(** * A shallow embedding of cfexp (packages/cfexp/src/index.ts)

    The result algebra ([Valid | Invalid | Failure] and [bind]), capture
    sets with their merge and cross product, [capture], [chain],
    [intersection], [mergeResults], [getCanonical], and the memoised
    traversal engine [__transform__].

    Conventions of the embedding:
    - JS values are [val]; objects are compared by reference ([VObj r]).
    - A [CaptureKey] and a transformer are compared by reference: [key] and
      [tid] are their object references.
    - Code that can throw an [Error] returns [option]: [None] is "throws".
    - Optional [string | string[]] arguments of [valid], [invalid] and
      [failure] are taken in their array form. *)

From Stdlib Require Import List String ZArith Bool Arith Lia.
Import ListNotations.
Open Scope string_scope.
Open Scope list_scope.

Module Algebra.

Inductive val : Type :=
| VUndefined
| VNull
| VBool (b : bool)
| VNum (n : Z)
| VStr (s : string)
| VObj (ref : nat).

Definition val_eq_dec (x y : val) : {x = y} + {x <> y}.
Proof. decide equality; auto using Bool.bool_dec, Z.eq_dec, string_dec, Nat.eq_dec. Defined.

Definition val_eqb (x y : val) : bool := if val_eq_dec x y then true else false.

(** [CaptureKey] objects and transformers, by reference. *)
Definition key := nat.
Definition tid := nat.

(** [ValidationResult], [CaptureSet] and [Capture]. A [Capture] is the
    object literal [{ input, output }] built by one execution of a
    [capture] transformer; [producer] is the reference of that transformer.
    Within one traversal a transformer runs once per input (memoisation), so
    [(producer, input)] is the object identity of the capture. *)
Inductive result : Type :=
| Valid (value : val) (warnings : list string) (captures : list CaptureSet)
| Invalid (value : val) (errors : list string) (warnings : list string)
    (captures : list CaptureSet)
| Failure (errors : list string) (warnings : list string)
with CaptureSet : Type :=
| mkCaptureSet (overloadedKeys : list key) (definedKeys : list (key * Capture))
with Capture : Type :=
| mkCapture (producer : tid) (input : val) (output : result).

(** Field accessors; [errors_of] is [r.errors || []]. *)
Definition value_of (r : result) : option val :=
  match r with
  | Valid v _ _ | Invalid v _ _ _ => Some v
  | Failure _ _ => None
  end.

Definition captures_of (r : result) : option (list CaptureSet) :=
  match r with
  | Valid _ _ cs | Invalid _ _ _ cs => Some cs
  | Failure _ _ => None
  end.

Definition warnings_of (r : result) : list string :=
  match r with
  | Valid _ w _ | Invalid _ _ w _ | Failure _ w => w
  end.

Definition errors_of (r : result) : list string :=
  match r with
  | Valid _ _ _ => []
  | Invalid _ e _ _ | Failure e _ => e
  end.
(** With the no-mode-setting flag set and a Dummy backend that does not
    open, every backend type the call tries has failed, and the caller gets
    the Dummy's own error instead of "no suitable backend". *)
Lemma exhaustion_with_dummy_counterexample :
  (∃ errors k,
     @all_fail fixture_env "/dev/dri/card0" 16
       (@candidate_types fixture_env 16)
       (mkFixtureKernel true true false) = Some (errors, k)) ∧
  (∃ w1,
     @meta_kms_device_new fixture_env "/dev/dri/card0" 16
       (fixture_boot (mkFixtureKernel true true false))
     = Some ((None,
              Some (mkGError G_IO_ERROR 1 "No such file or directory")),
             w1)) ∧
  ¬ @exhaustion_reports_no_suitable_backend fixture_env.
Proof.
  split; [|split].
  - eexists _, _. vm_compute. reflexivity.
  - eexists. vm_compute. reflexivity.
  - intros Hread.
    destruct (Hread "/dev/dri/card0" 16%Z
                (fixture_boot (mkFixtureKernel true true false))
                [mkGError G_IO_ERROR 1 "No such file or directory"]
                (mkFixtureKernel true true false)) as [w1 Hw1].
    + vm_compute. reflexivity.
    + vm_compute in Hw1. discriminate Hw1.
Qed.

(** Refresh after a hot-plug on connector 1: the lists 1, 2 and 3 cached
    before are freed, the device caches the new lists 4, 5 and 6, and the
    connector list has the new connector 52. *)
Lemma update_states_witness :
  ∃ w1 d1,
    @meta_kms_device_update_states_in_impl fixture_env 1%positive 0 1
      fixture_world_in_impl = Some (1%Z, w1) ∧
    devices w1 !! 1%positive = Some d1 ∧
    snapshot_heads fixture_device = [1%positive; 2%positive; 3%positive] ∧
    snapshot_heads d1 = [4%positive; 5%positive; 6%positive] ∧
    glists w1 !! 1%positive = None ∧
    glists w1 !! 2%positive = None ∧
    glists w1 !! 3%positive = None ∧
    glists w1 !! 4%positive = Some [41%positive; 42%positive] ∧
    glists w1 !! 5%positive = Some [51%positive; 52%positive] ∧
    glists w1 !! 6%positive
    = Some [34%positive; 31%positive; 32%positive; 33%positive].
Proof.
  destruct (@update_states_replaces_whole_snapshot fixture_env
              fixture_world_in_impl 1%positive fixture_device 1%positive
              fixture_impl_device 0 1)
    as (w1 & d1 & i1 & Hrun & Hw1 & Hd1 & _ & _ & _ & (Hb & _) & Hst & _).
  - split; reflexivity.
  - exact fixture_world_in_impl_bound.
  - exact fixture_snapshot_wf.
  - vm_compute. discriminate.
  - exists w1, d1. split; [exact Hrun|]. split; [exact Hb|].
    rewrite Hd1, Hst, Hw1.
    split; [reflexivity|]. split; [vm_compute; reflexivity|].
    split; [vm_compute; reflexivity|]. split; [vm_compute; reflexivity|].
    split; [vm_compute; reflexivity|]. split; [vm_compute; reflexivity|].
    split; vm_compute; reflexivity.
Defined.

(** A notification that changes nothing (connector id 0). *)
Lemma update_states_noop_witness :
  ∃ w1,
    @meta_kms_device_update_states_in_impl fixture_env 1%positive 0 0
      fixture_world_in_impl = Some (META_KMS_UPDATE_CHANGE_NONE, w1) ∧
    devices w1 = devices fixture_world_in_impl ∧
    glists w1 = glists fixture_world_in_impl.
Proof.
  destruct (@update_states_empty_change_keeps_snapshot fixture_env
              fixture_world_in_impl 1%positive fixture_device 1%positive
              fixture_impl_device 0 0)
    as (w1 & Hrun & Hdev & Hlists & _).
  - split; reflexivity.
  - exact fixture_world_in_impl_bound.
  - vm_compute. reflexivity.
  - exists w1. auto.
Defined.

(** The fixture backend commits update 7 and answers with the feedback
    object 7; it refuses update -1 and answers with an error. *)
Lemma process_update_witness :
  ∃ w1 w2,
    @meta_kms_device_process_update_sync fixture_env 1%positive
      (1%positive, 7%Z) 0 fixture_world = Some (Some (inl 7%Z), w1) ∧
    @meta_kms_device_process_update_sync fixture_env 1%positive
      (1%positive, (-1)%Z) 0 fixture_world
    = Some (Some (inr (mkGError G_IO_ERROR 22 "Invalid argument")), w2).
Proof.
  destruct (@process_update_feedback_xor_error fixture_env fixture_world
              1%positive (1%positive, 7%Z) 0 fixture_device 1%positive
              fixture_impl_device)
    as (r1 & w1 & Hsync1 & Hr1 & _).
  { vm_compute. eauto. }
  { exact fixture_world_bound. }
  destruct (@process_update_feedback_xor_error fixture_env fixture_world
              1%positive (1%positive, (-1)%Z) 0 fixture_device 1%positive
              fixture_impl_device)
    as (r2 & w2 & Hsync2 & Hr2 & _).
  { vm_compute. eauto. }
  { exact fixture_world_bound. }
  exists w1, w2. split.
  - rewrite Hsync1, Hr1. reflexivity.
  - rewrite Hsync2, Hr2. reflexivity.
Defined.

(** CRTC 42: the overlay 34 and the cursor 32 have the wrong type, the
    primary 31 only drives CRTC 41, so the primary plane is 33. *)
Lemma plane_for_witness :
  @meta_kms_device_get_primary_plane_for fixture_env 1%positive 42%positive
    fixture_world = Some (Some 33%positive, fixture_world) ∧
  @meta_kms_device_get_cursor_plane_for fixture_env 1%positive 42%positive
    fixture_world = Some (Some 32%positive, fixture_world).
Proof.
  destruct (@plane_for_returns_first_usable_match fixture_env fixture_world
              1%positive fixture_device 42%positive fixture_planes)
    as (_ & (r1 & Hr1 & _) & (r2 & Hr2 & _)).
  - vm_compute. reflexivity.
  - vm_compute. reflexivity.
  - split; vm_compute; reflexivity.
Defined.

(** The by-path name is requested, the device carries the backend's
    [/dev/dri/card0]. *)
Lemma constructed_device_witness :
  ∃ d, devices fixture_world !! 1%positive = Some d ∧
       path d = Some "/dev/dri/card0" ∧ flags d = 0%Z.
Proof.
  destruct (@constructed_device_adopts_backend_outputs fixture_env
              "/dev/dri/by-path/pci-0000:00:02.0-card" 0
              (fixture_boot (mkFixtureKernel false true true))
              1%positive None fixture_world)
    as (d & l & i & (Hd & _) & _).
  - vm_compute. reflexivity.
  - exists d. split; [exact Hd|].
    assert (d = fixture_device) as ->.
    { vm_compute in Hd. injection Hd as <-. reflexivity. }
    split; reflexivity.
Defined.

(** The caller passes [HAS_ADDFB2] (bit 5, value 32) and the legacy
    backend, which has no [addfb2_modifiers], is adopted: the flag stays
    set on the device. *)
Lemma has_addfb2_without_capability_counterexample :
  ¬ @has_addfb2_iff_capability fixture_env.
Proof.
  intros Hread.
  pose proof (Hread "/dev/dri/card0" 32%Z
                (fixture_boot (mkFixtureKernel false true true))
                1%positive None
                (world_after
                   (@meta_kms_device_new fixture_env "/dev/dri/card0" 32)
                   (fixture_boot (mkFixtureKernel false true true)))
                (with_flags 32 fixture_device) 1%positive
                fixture_impl_device) as Hiff.
  destruct Hiff as [Hcap _].
  - vm_compute. reflexivity.
  - repeat split; vm_compute; reflexivity.
  - assert (Hno : @addfb2_modifiers
                    (@meta_kms_impl_device_get_caps fixture_env
                       (@impl_state fixture_env fixture_impl_device))
                  = true).
    { apply Hcap. vm_compute. discriminate. }
    vm_compute in Hno. discriminate Hno.
Qed.



(** The fixture's cursor is 64 by 64; the two cells are 1 and 2. *)
Lemma get_cursor_size_witness :
  ∃ w1,
    @meta_kms_device_get_cursor_size fixture_env 1%positive 1%positive
      2%positive fixture_world = Some (true, w1) ∧
    cells w1 !! 1%positive = Some 64%Z ∧ cells w1 !! 2%positive = Some 64%Z.
Proof.
  destruct (@get_cursor_size_exactly_when_capable fixture_env fixture_world
              1%positive fixture_device 1%positive 2%positive)
    as (r & w1 & Hrun & Hr & Htrue & _).
  - vm_compute. reflexivity.
  - intros _. split; vm_compute; eauto.
  - assert (r = true) as -> by (apply Hr; reflexivity).
    destruct (Htrue eq_refl) as (_ & Hh & Hw).
    exists w1. split; [exact Hrun|]. split.
    + apply Hw. discriminate.
    + exact Hh.
Defined.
----------------
◆ Instructions for the task: Copy each line above holding "caller".

◆ Expected answer:
    open, every backend type the call tries has failed, and the caller gets
(** The caller passes [HAS_ADDFB2] (bit 5, value 32) and the legacy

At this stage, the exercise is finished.